Great. So what’s in store for this week: nothing! Why? Because of Judge Davila’s incompetence. I do not use that word lightly as I respect the judge and feel he is a reasonably bright fellow. But he is obviously cowed by the spotlight on this trial and so afraid of reversal, or possibly even bad press, that he is being overly cautious. He has made bad decisions that force the trial to be much longer than necessary, e.g. holding the trial only three days a week and dismissing at 2:00PM or 3:00PM. He has reversed both those decisions, realizing that he is risking losing more jurors to boredom or simply attrition, resulting in a mistrial. The latest bad decision happened yesterday when he dismissed the jurors for the rest of the week because the water was off in the courtroom due to a water main break. Soon after he did so, the break was repaired and water restored. Why send them home for the entire week? Did he even send someone down to check with the nearby workmen to get an estimate of how long it would take to repair? See my previous posts for how he mishandled the juror dismissals. By the way, yet another one was dismissed for playing Sudoku.

Even more troubling is his handling of the testimony portion. The prosecution has been extremely repetitive, asking the same question in a dozen different ways, or even the same way of the same witness. Recapping testimony from an earlier part can be useful and valid, but too much will bore and alienate the jury, and in this case, risk losing too many jurors and causing the mistrial.
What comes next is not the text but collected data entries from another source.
(* ===== verification/Sha256.v ===== *)
(** * [hashlib.sha256]

    FIPS 180-4 on byte lists: 32-bit words are [Z] reduced modulo [2^32]. *)

From S2P Require Import Prelude PyString.

Definition mask32 : Z := 4294967295.
Definition w32 (x : Z) : Z := Z.land x mask32.
Definition rotr (n x : Z) : Z := Z.lor (Z.shiftr x n) (w32 (Z.shiftl x (32 - n))).
Definition ch (x y z : Z) : Z := Z.lxor (Z.land x y) (Z.land (Z.lxor x mask32) z).
Definition maj (x y z : Z) : Z := Z.lxor (Z.land x y) (Z.lxor (Z.land x z) (Z.land y z)).
Definition big_sigma0 (x : Z) : Z := Z.lxor (rotr 2 x) (Z.lxor (rotr 13 x) (rotr 22 x)).
Definition big_sigma1 (x : Z) : Z := Z.lxor (rotr 6 x) (Z.lxor (rotr 11 x) (rotr 25 x)).
Definition small_sigma0 (x : Z) : Z := Z.lxor (rotr 7 x) (Z.lxor (rotr 18 x) (Z.shiftr x 3)).
Definition small_sigma1 (x : Z) : Z := Z.lxor (rotr 17 x) (Z.lxor (rotr 19 x) (Z.shiftr x 10)).

(** The constants are the first 32 bits of the fractional parts of the square
    and cube roots of the first primes (FIPS 180-4, 4.2.2 and 5.3.3). *)
Definition is_prime (p : Z) : bool := forallb (λ d, negb (p mod d =? 0)) (seqZ 2 (p - 2)).
Definition first_primes : list Z := filter (λ p, is_prime p = true) (seqZ 2 310).

(** The integer cube root of [n], bit by bit from [2 ^ bits] down. *)
Fixpoint cube_root (bits : nat) (r n : Z) : Z :=
  match bits with
  | O => r
  | S bits =>
      let r' := r + 2 ^ Z.of_nat bits in
      cube_root bits (if r' * r' * r' <=? n then r' else r) n
  end.

Definition round_constants : list Z :=
  Eval vm_compute in (λ p, w32 (cube_root 40 0 (p * 2 ^ 96))) <$> first_primes.

Record hash_state := mkHash
  { ha : Z; hb : Z; hc : Z; hd : Z; he : Z; hf : Z; hg : Z; hh : Z }.

Definition initial_hash : hash_state :=
  Eval vm_compute in
    match (λ p, w32 (Z.sqrt (p * 2 ^ 64))) <$> take 8 first_primes with
    | [a; b; c; d; e; f; g; h] => mkHash a b c d e f g h
    | _ => mkHash 0 0 0 0 0 0 0 0
    end.

(** Message schedule, most recent word first. *)
Fixpoint extend_schedule (n : nat) (w : list Z) : list Z :=
  match n with
  | O => w
  | S n =>
      let word := w32 (small_sigma1 (nth 1 w 0) + nth 6 w 0
                       + small_sigma0 (nth 14 w 0) + nth 15 w 0) in
      extend_schedule n (word :: w)
  end.

Definition sha_round (s : hash_state) (kw : Z * Z) : hash_state :=
  let t1 := w32 (hh s + big_sigma1 (he s) + ch (he s) (hf s) (hg s) + kw.1 + kw.2) in
  let t2 := w32 (big_sigma0 (ha s) + maj (ha s) (hb s) (hc s)) in
  mkHash (w32 (t1 + t2)) (ha s) (hb s) (hc s) (w32 (hd s + t1)) (he s) (hf s) (hg s).

Definition compress (s : hash_state) (block : list Z) : hash_state :=
  let schedule := rev (extend_schedule 48 (rev block)) in
  let r := fold_left sha_round (combine round_constants schedule) s in
  mkHash (w32 (ha s + ha r)) (w32 (hb s + hb r)) (w32 (hc s + hc r)) (w32 (hd s + hd r))
         (w32 (he s + he r)) (w32 (hf s + hf r)) (w32 (hg s + hg r)) (w32 (hh s + hh r)).

Fixpoint words_of_bytes (l : list Z) : list Z :=
  match l with
  | a :: b :: c :: d :: l =>
      (Z.shiftl a 24 + Z.shiftl b 16 + Z.shiftl c 8 + d) :: words_of_bytes l
  | _ => []
  end.

Definition length_bytes (n : Z) : list Z :=
  (λ i, Z.land (Z.shiftr n (8 * (7 - Z.of_nat i))) 255) <$> seq 0 8.

Definition pad (msg : list Z) : list Z :=
  let n := Z.of_nat (length msg) in
  msg ++ [128] ++ repeat 0 (Z.to_nat ((55 - n) mod 64)) ++ length_bytes (8 * n).

(** [fuel] blocks of sixteen words; the padded message has one block per 64 bytes. *)
Fixpoint hash_blocks (fuel : nat) (s : hash_state) (ws : list Z) : hash_state :=
  match fuel with
  | O => s
  | S fuel => hash_blocks fuel (compress s (take 16 ws)) (drop 16 ws)
  end.

Definition hex_of_word (w : Z) : str :=
  foldr (λ i s, String (hex_digit (Z.land (Z.shiftr w (4 * (7 - Z.of_nat i))) 15)) s)
        EmptyString (seq 0 8).

Definition sha256_hexdigest (msg : list Z) : str :=
  let padded := pad msg in
  let s := hash_blocks (Nat.div (length padded) 64) initial_hash (words_of_bytes padded) in
  String.concat EmptyString
    (hex_of_word <$> [ha s; hb s; hc s; hd s; he s; hf s; hg s; hh s]).

(** [f"sha256:{sha256(json.dumps(...).encode("utf-8")).hexdigest()}"] *)
Definition json_digest (ensure_ascii : bool) (v : JsonValue) : str :=
  sha256_prefix +:+ sha256_hexdigest (encode_utf8 (json_dumps ensure_ascii v)).

(** Test vectors of FIPS 180-4. *)
Example sha256_abc :
  sha256_hexdigest (encode_utf8 "abc")
  = "ba7816bf8f01cfea414140de5dae2223b00361a396177a9cb410ff61f20015ad".
Proof. vm_compute. reflexivity. Qed.

Example sha256_two_blocks :
  sha256_hexdigest (encode_utf8 "abcdbcdecdefdefgefghfghighijhijkijkljklmklmnlmnomnopnopq")
  = "248d6a61d20638b8e5c026930c3e6039a33ce45964ff2167f6ecedd419db06c1".
Proof. vm_compute. reflexivity. Qed.

(** ** Shape of a digest *)

Lemma hexdigest_length msg : String.length (sha256_hexdigest msg) = 64%nat.
Proof.
  unfold sha256_hexdigest. cbv zeta. by destruct (hash_blocks _ _ _).
Qed.

Lemma hex_digit_is_hex n : is_hex_digit (hex_digit (Z.land n 15)) = true.
Proof.
  change 15 with (Z.ones 4). rewrite Z.land_ones by lia.
  assert (H : 0 <= n mod 2 ^ 4 < 16) by (apply Z.mod_pos_bound; lia).
  set (k := n mod 2 ^ 4) in *.
  assert (Hk : k ∈ seqZ 0 16) by (apply elem_of_seqZ; lia).
  assert (Hall : forallb (λ k, is_hex_digit (hex_digit k)) (seqZ 0 16) = true)
    by (vm_compute; reflexivity).
  rewrite forallb_forall in Hall. by apply Hall, list_elem_of_In.
Qed.

Definition all_hex (s : str) : bool := forallb is_hex_digit (String.list_ascii_of_string s).

Lemma all_hex_append a b : all_hex (a +:+ b) = all_hex a && all_hex b.
Proof.
  unfold all_hex. induction a as [|c a IH]; [done|].
  change (String c a +:+ b) with (String c (a +:+ b)).
  cbn [String.list_ascii_of_string forallb]. by rewrite IH, andb_assoc.
Qed.

Lemma all_hex_concat l : forallb all_hex l = true → all_hex (String.concat EmptyString l) = true.
Proof.
  induction l as [|a [|b l] IH]; [done|by cbn; intros [Ha _]%andb_true|].
  cbn [forallb]. intros [Ha Hl]%andb_true.
  change (String.concat EmptyString (a :: b :: l)) with (a +:+ String.concat EmptyString (b :: l)).
  by rewrite all_hex_append, Ha, IH.
Qed.

Lemma hex_of_word_hex w : all_hex (hex_of_word w) = true.
Proof.
  unfold all_hex, hex_of_word. induction (seq 0 8) as [|i l IH]; [done|].
  cbn [foldr String.list_ascii_of_string forallb]. by rewrite hex_digit_is_hex, IH.
Qed.

Lemma hexdigest_is_hex msg : all_hex (sha256_hexdigest msg) = true.
Proof.
  unfold sha256_hexdigest. cbv zeta. apply all_hex_concat.
  cbn [fmap list_fmap forallb]. by rewrite !hex_of_word_hex.
Qed.

Lemma prefixed_digest_ok h :
  String.length h = 64%nat → all_hex h = true →
  is_sha256_digest (sha256_prefix +:+ h) = true.
Proof.
  intros Hl Hh. unfold is_sha256_digest, len. change (sha256_prefix +:+ h) with
    (String "s" (String "h" (String "a" (String "2" (String "5" (String "6" (String ":" h))))))).
  cbn [String.length]. rewrite Hl. cbn [String.substring].
  replace (String.substring 0 71 h) with h; [unfold all_hex in Hh; rewrite Hh; by destruct h|].
  clear Hh. assert (Hle : (String.length h <= 71)%nat) by lia. clear Hl. revert Hle.
  generalize 71%nat. induction h as [|c h IH]; intros [|n] Hn; cbn in *; try done; [lia|].
  rewrite <- IH; [done|lia].
Qed.

Lemma json_digest_ok ensure_ascii v : is_sha256_digest (json_digest ensure_ascii v) = true.
Proof. apply prefixed_digest_ok; [apply hexdigest_length|apply hexdigest_is_hex]. Qed.

(** ** Digests hold no space *)

Definition no_space (s : str) : bool :=
  forallb (λ c, negb (is_space c)) (String.list_ascii_of_string s).

Lemma rstrip_no_space s : no_space s = true → rstrip s = s.
Proof.
  induction s as [|c s IH]; [done|]. cbn. intros [Hc Hs]%andb_true. rewrite IH by done.
  apply negb_true in Hc. rewrite Hc. by destruct s.
Qed.

Lemma strip_no_space s : no_space s = true → strip s = s.
Proof.
  intros H. unfold strip. rewrite lstrip_noop; [by apply rstrip_no_space|].
  destruct s as [|c s]; [done|]. cbn in *. apply andb_true in H as [H _]. by apply negb_true in H.
Qed.

Lemma hex_not_space c : is_hex_digit c = true → is_space c = false.
Proof. unfold is_hex_digit, is_space. destruct (is_space c) eqn:E; unfold is_space in E; lia. Qed.

Lemma substring_all n s : (String.length s <= n)%nat → String.substring 0 n s = s.
Proof.
  revert n. induction s as [|c s IH]; intros [|n] H; cbn in *; try done; [lia|].
  f_equal. apply IH. lia.
Qed.

Lemma digest_no_space s : is_sha256_digest s = true → no_space s = true.
Proof.
  unfold is_sha256_digest, startswith, sha256_prefix.
  do 7 (destruct s as [|? s]; [done|]; cbn [String.prefix];
        match goal with |- context [ascii_dec ?a ?b] => destruct (ascii_dec a b) as [<-|] end; [|done]).
  intros [[_ H]%andb_true _]%andb_true. cbn [String.length String.substring] in H.
  rewrite substring_all in H by lia. change (no_space s = true). unfold no_space.
  rewrite forallb_forall in H |- *. intros c Hc. by rewrite hex_not_space by auto.
Qed.

Lemma digest_strip s : is_sha256_digest s = true → strip s = s.
Proof. intros H. by apply strip_no_space, digest_no_space. Qed.

Lemma hex_no_space s : all_hex s = true → no_space s = true.
Proof.
  unfold all_hex, no_space. rewrite !forallb_forall. intros H c Hc. by rewrite hex_not_space by auto.
Qed.

Lemma no_space_append a b : no_space (a +:+ b) = no_space a && no_space b.
Proof.
  unfold no_space. induction a as [|c a IH]; [done|].
  change (String c a +:+ b) with (String c (a +:+ b)).
  cbn [String.list_ascii_of_string forallb]. by rewrite IH, andb_assoc.
Qed.

#[global] Arguments sha256_hexdigest : simpl never.
#[global] Arguments json_digest : simpl never.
The judge could have, outside the jury’s hearing,  instructed the AUSA to “move along.” A good judge does. There’s no risk of reversal because the prosecution can’t appeal an acquittal. I served as a judge pro tem, running criminal trials (okay, they were only traffic cases, but trials nonetheless), and I’ve litigated enough to be confident this can be done. Of course, the prosecutors should have been more disciplined and bear much of the responsibility.

My next comments may be more controversial if anyone bothers to read them. I think Davila just isn’t qualified to be a federal judge. I’m an unabashed elitist. Somehow it has become politically incorrect to say out loud that some people aren’t smart enough to do a job or that  people who attended top schools are better in some way. Judge Davila graduated from Hastings College of the Law, a decent, but second tier, law school. It’s a school in the University of California system, but it ranks behind the one at UCLA and way behind Boalt Hall (now called Berkeley Law) in the grades and test scores required to get in. Full disclosure: I attended Boalt. I was accepted at Hastings, but it was my “safety school.” I believe federal judges should be trained at top law schools, not because the training is better, but because they are more selective and more demanding of their students.
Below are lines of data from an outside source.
(* ===== verification/Identities.v ===== *)
(** * Identities ([domain/identities.py], [domain/exposure_family.py]) *)

From S2P Require Import Prelude PyString.

(** [Literal["long", "short"]] *)
Inductive PositionSide := long | short.
#[export] Instance PositionSide_eq_dec : EqDecision PositionSide.
Proof. solve_decision. Defined.

Definition side_value (s : PositionSide) : str :=
  match s with long => "long" | short => "short" end.

(** [Literal["buy", "sell"]] *)
Inductive OrderSide := buy | sell.
#[export] Instance OrderSide_eq_dec : EqDecision OrderSide.
Proof. solve_decision. Defined.

(** [Literal["regular", "conditional"]] *)
Inductive OrderNamespace := regular | conditional.
#[export] Instance OrderNamespace_eq_dec : EqDecision OrderNamespace.
Proof. solve_decision. Defined.

Inductive ExposureFamily := long_continuation | opening_range | rally_failure_short.
#[export] Instance ExposureFamily_eq_dec : EqDecision ExposureFamily.
Proof. solve_decision. Defined.

Record NettingDomain := mkNettingDomain {
  nd_venue_id : str;
  nd_account_id : str;
  nd_exchange_instrument_id : str;
  nd_position_side : PositionSide
}.
#[export] Instance NettingDomain_eq_dec : EqDecision NettingDomain.
Proof. solve_decision. Defined.

Record RuntimeIdentity := mkRuntimeIdentity {
  ri_runtime_profile_id : str;
  ri_strategy_group_id : str;
  ri_strategy_version_id : str;
  ri_event_spec_id : str
}.
#[export] Instance RuntimeIdentity_eq_dec : EqDecision RuntimeIdentity.
Proof. solve_decision. Defined.

Record TicketIdentity := mkTicketIdentity {
  ti_ticket_id : str;
  ti_exposure_episode_id : str;
  ti_signal_event_id : str;
  ti_runtime : RuntimeIdentity;
  ti_netting_domain : NettingDomain
}.
#[export] Instance TicketIdentity_eq_dec : EqDecision TicketIdentity.
Proof. solve_decision. Defined.

(** [_FrozenIdentity._require_non_blank_strings] on the string fields. *)
Definition require_non_blank_strings (values : list str) : result unit :=
  validate_fields ((λ v, (blank v, "identity values must be non-blank")) <$> values).

Definition validate_NettingDomain (d : NettingDomain) : result NettingDomain :=
  require_non_blank_strings
    [nd_venue_id d; nd_account_id d; nd_exchange_instrument_id d];;
  mret (mkNettingDomain (strip (nd_venue_id d)) (strip (nd_account_id d))
          (strip (nd_exchange_instrument_id d)) (nd_position_side d)).

Definition validate_RuntimeIdentity (r : RuntimeIdentity) : result RuntimeIdentity :=
  require_non_blank_strings
    [ri_runtime_profile_id r; ri_strategy_group_id r; ri_strategy_version_id r;
     ri_event_spec_id r];;
  mret (mkRuntimeIdentity (strip (ri_runtime_profile_id r)) (strip (ri_strategy_group_id r))
          (strip (ri_strategy_version_id r)) (strip (ri_event_spec_id r))).

(** Nested models are validated instances; only the strings are checked. *)
Definition validate_TicketIdentity (t : TicketIdentity) : result TicketIdentity :=
  require_non_blank_strings
    [ti_ticket_id t; ti_exposure_episode_id t; ti_signal_event_id t];;
  mret (mkTicketIdentity (strip (ti_ticket_id t)) (strip (ti_exposure_episode_id t))
          (strip (ti_signal_event_id t)) (ti_runtime t) (ti_netting_domain t)).

(** [NettingDomain.key] *)
Definition netting_domain_key (d : NettingDomain) : str :=
  nd_venue_id d +:+ ":" +:+ nd_account_id d +:+ ":" +:+
  nd_exchange_instrument_id d +:+ ":" +:+ side_value (nd_position_side d).

(** ** The key determines the domain *)

Fixpoint has_char (c : ascii) (s : str) : bool :=
  match s with
  | EmptyString => false
  | String c' s => bool_decide (c = c') || has_char c s
  end.

Definition colon : ascii := ascii_of_N 58.

Lemma append_cons c (a b : str) : String c a +:+ b = String c (a +:+ b).
Proof. done. Qed.
Lemma append_nil (b : str) : EmptyString +:+ b = b.
Proof. done. Qed.

Lemma split_at_char c a a' b b' :
  has_char c a = false → has_char c a' = false →
  a +:+ String c b = a' +:+ String c b' → a = a' ∧ b = b'.
Proof.
  revert a'. induction a as [|x a IH]; intros [|x' a'] Ha Ha' E; cbn in *.
  - by injection E.
  - injection E as E1 E2. apply orb_false in Ha' as [Hc _].
    by apply bool_decide_false in Hc.
  - injection E as E1 E2. apply orb_false in Ha as [Hc _].
    by apply bool_decide_false in Hc.
  - apply orb_false in Ha as [_ Ha], Ha' as [_ Ha']. injection E as -> E.
    destruct (IH a' Ha Ha' E) as [-> ->]. done.
Qed.

Lemma length_append (a b : str) :
  String.length (a +:+ b) = (String.length a + String.length b)%nat.
Proof. induction a as [|c a IH]; [done|]. rewrite append_cons. cbn. by rewrite IH. Qed.

Lemma append_inj_length (a a' b b' : str) :
  String.length b = String.length b' → a +:+ b = a' +:+ b' → a = a' ∧ b = b'.
Proof.
  revert a'. induction a as [|c a IH]; intros [|c' a'] Hl E;
    rewrite ?append_cons, ?append_nil in E.
  - done.
  - subst b. cbn in Hl. rewrite length_append in Hl. lia.
  - subst b'. cbn in Hl. rewrite length_append in Hl. lia.
  - injection E as -> E. destruct (IH a' Hl E) as [-> ->]. done.
Qed.

Fixpoint last_char (s : str) : option ascii :=
  match s with
  | EmptyString => None
  | String c EmptyString => Some c
  | String _ s => last_char s
  end.

Lemma last_char_append a c s : last_char (a +:+ String c s) = last_char (String c s).
Proof.
  induction a as [|x a IH]; [done|]. rewrite append_cons, <- IH. cbn.
  by destruct (a +:+ String c s) eqn:E; [destruct a|].
Qed.

Lemma append_side_inj (a a' : str) s s' :
  a +:+ String colon (side_value s) = a' +:+ String colon (side_value s') → a = a' ∧ s = s'.
Proof.
  intros E. assert (s = s') as <-.
  { apply (f_equal last_char) in E. rewrite !last_char_append in E. by destruct s, s'. }
  by apply append_inj_length in E as [-> _].
Qed.

(** ** Validation is idempotent *)

Lemma require_non_blank_strip (l : list str) u :
  require_non_blank_strings l = Ok u → require_non_blank_strings (strip <$> l) = Ok u.
Proof.
  unfold require_non_blank_strings. rewrite !validate_fields_Ok, !Forall_fmap.
  intros H. eapply Forall_impl; [exact H|]. intros s. cbn. by rewrite blank_strip.
Qed.

(** Two Netting Domains whose venue and account names hold no colon have
    the same key only when they are equal. *)
Lemma netting_domain_key_inj_aux d d' :
  has_char colon (nd_venue_id d) = false → has_char colon (nd_account_id d) = false →
  has_char colon (nd_venue_id d') = false → has_char colon (nd_account_id d') = false →
  netting_domain_key d = netting_domain_key d' → d = d'.
Proof.
  destruct d as [v a i s], d' as [v' a' i' s']. unfold netting_domain_key. cbn.
  intros Hv Ha Hv' Ha' E.
  apply (split_at_char colon) in E as [-> E]; [|done..].
  apply (split_at_char colon) in E as [-> E]; [|done..].
  by apply append_side_inj in E as [-> ->].
Qed.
It boils down to intelligence and industry. All those politically incorrect IQ test and SAT scores (recently abandoned by the UC system) actually mean something. Going from UCSB (where I started college) to UC Berkeley (where I finished) to Boalt Hall was like going from high school junior varsity to college Division I to the NFL. The superior level of ability of my classmates at each step was patently obvious. I feel federal judges should be top intellects. Sadly, politics is the more predominant reason for most judicial appointments. The fact is, the job of a trial court judge is not a pleasant one, and not all that well paid compared to what top lawyers can get. You seldom get top intellects wanting the position. Still, I will also admit that some of the best judges I’ve appeared before have gone to second-tier schools. Judge Davila just isn’t one of them.